The reply to the records below should contain exactly the lines from the line with "unfold held in" through the line with "destruct Hok as", and nothing besides.
==== STORED DATA
(** Unlocking ranges that the table does not need keeps what it promises. *)
Lemma unlock_unneeded ctx T l h :
  Forall ll_ok l -> (forall b, in_list l b -> ~ held_by ctx T b) ->
  (forall b, 0 <= b < max_positive_lock_offset -> ~ in_list l b ->
     at_least (kernel file h b) (held ctx T b) /\ (exact -> kernel file h b = held ctx T b)) ->
  mirrors exact file ctx (unlock_ranges env h f l).2 T.
Proof using Hsys Hfd Hfrees.
  intros Hl Hno Hout b Hb. pose proof (unlock_ranges_run env file f (so_errno _ Hsys) Hfd l h Hl) as Hu.
  destruct (unlock_ranges env h f l) as [ret h']. destruct Hu as [Hsame Hun]. cbn [snd].
  destruct (decide (in_list l b)) as [Hi|Hi]; [|rewrite Hsame by done; by apply Hout].
  rewrite (proj2 (held_none ctx T b) (Hno b Hi)). split; [by left|]. intros Hex.
  by apply (Hun (sf_unlock _ _ (Hfrees Hex))).
Qed.

Lemma release_calls_ok ctx T x o c l h :
  own_lock ctx x = true -> ll_ok (Lock_list o c) -> Forall ll_ok l ->
  (forall b, b < max_positive_lock_offset -> in_list [Lock_list o c] b <-> covers_b x b = true) ->
  (forall b, in_list l b <-> in_list [Lock_list o c] b /\ ~ held_by ctx T b) ->
  (lock_type x = WRITE_LOCK -> forall b, covers x b -> held ctx T b <> Some F_WRLCK) ->
  mirrors exact file ctx h (T ++ [x]) ->
  mirrors exact file ctx (release_calls o c (lock_type x) l h).2 T.
Proof using Hsys Hfd Hfrees.
  intros Hown Hok Hl Hin Hlb Hfree Hm. unfold release_calls. cbv zeta.
  set (changed := match l with [r] => _ | _ => true end).
  assert (Hneed : forall b, in_list l b -> ~ held_by ctx T b) by (intros b Hb; by apply Hlb in Hb as [_ ?]).
  assert (Hkeep : forall b, 0 <= b < max_positive_lock_offset -> covers_b x b = false ->
    at_least (kernel file h b) (held ctx T b) /\ (exact -> kernel file h b = held ctx T b)).
  { intros b Hb Hc. specialize (Hm b Hb). rewrite held_snoc, Hc in Hm by done. done. }
  unfold is_type at 1. case_bool_decide as Ew; cbn [andb]; [destruct changed eqn:Ech|].
  - pose proof (posix_fcntl_lock_run env file f (so_errno _ Hsys) Hfd h (Lock_list o c) F_RDLCK Hok) as Hd.
    cbn [ll_start ll_size] in Hd.
    destruct (posix_fcntl_lock env h f o c F_RDLCK) as [[ret err] h1]. destruct Hd as [Hret Hd].
    destruct ret; cbn [negb snd].
    + apply unlock_unneeded; [done..|]. intros b Hb Hi. rewrite Hd. specialize (Hlb b). specialize (Hin b ltac:(lia)).
      rewrite in_list_cons, in_list_nil in *.
      destruct (decide _) as [[_ Hr]|Hr]; cbn [lock_value]; cycle 1.
      { apply Hkeep; [done|]. apply not_true_iff_false. rewrite <- Hin. naive_solver. }
      assert (Hcov : covers_b x b = true) by (apply Hin; by left).
      assert (held ctx T b = Some F_RDLCK) as ->; [|split; [right; by right|done]].
      pose proof (Hfree Ew b (proj1 (covers_b_spec x b) Hcov)) as Hnw.
      destruct (held ctx T b) as [t|] eqn:Eh; [|apply held_none in Eh; destruct Hi; apply Hlb; auto].
      unfold held in Eh. repeat case_match; congruence.
    + intros b Hb. rewrite Hd. destruct (decide _) as [[? _]|_]; [done|]. pose proof Hm as Hall. specialize (Hm b Hb). split.
      * eapply at_least_trans; [apply Hm | by apply at_least_snoc].
      * intros Hex. enough (false = true) by done. rewrite Hret.
        apply (sf_downgrade _ _ (Hfrees Hex) h (pf_fd f) (Lock_list o c) Hfd). intros q Hq.
        assert (Hq' : 0 <= q < max_positive_lock_offset).
        { destruct Hok as (? & ? & ?). unfold ll_in, ll_end in *. cbn in *. lia. }
        rewrite (proj2 (Hall q Hq') Hex), held_snoc, (proj1 (Hin q ltac:(lia))) by (done || by left).
        unfold is_type. by rewrite bool_decide_eq_true_2.
  - cbn [negb]. apply unlock_unneeded; [done..|]. intros b Hb Hi. apply Hkeep; [done|].
    specialize (Hin b ltac:(lia)). apply not_true_iff_false. rewrite <- Hin. intros Hr. apply Hi.
    subst changed. destruct l as [|r [|]]; [done | | done]. boolify.
    rewrite in_list_cons, in_list_nil in *. unfold ll_in, ll_end in *. cbn in Hr. left. lia.
  - cbn [negb]. apply unlock_unneeded; [done..|]. intros b Hb Hi.
    specialize (Hin b ltac:(lia)). specialize (Hlb b). specialize (Hm b Hb). rewrite held_snoc in Hm by done.
    destruct (covers_b x b) eqn:Ec; [|done]. unfold is_type in Hm. rewrite bool_decide_eq_false_2 in Hm by done.
    destruct (held ctx T b) as [t|] eqn:Eh; [done|]. apply held_none in Eh. destruct Hi. apply Hlb.
    split; [by apply Hin | done].
Qed.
========
*THE ANSWER*:
      unfold held in Eh. repeat case_match; congruence.
    + intros b Hb. rewrite Hd. destruct (decide _) as [[? _]|_]; [done|]. pose proof Hm as Hall. specialize (Hm b Hb). split.
      * eapply at_least_trans; [apply Hm | by apply at_least_snoc].
      * intros Hex. enough (false = true) by done. rewrite Hret.
        apply (sf_downgrade _ _ (Hfrees Hex) h (pf_fd f) (Lock_list o c) Hfd). intros q Hq.
        assert (Hq' : 0 <= q < max_positive_lock_offset).
        { destruct Hok as (? & ? & ?). unfold ll_in, ll_end in *. cbn in *. lia. }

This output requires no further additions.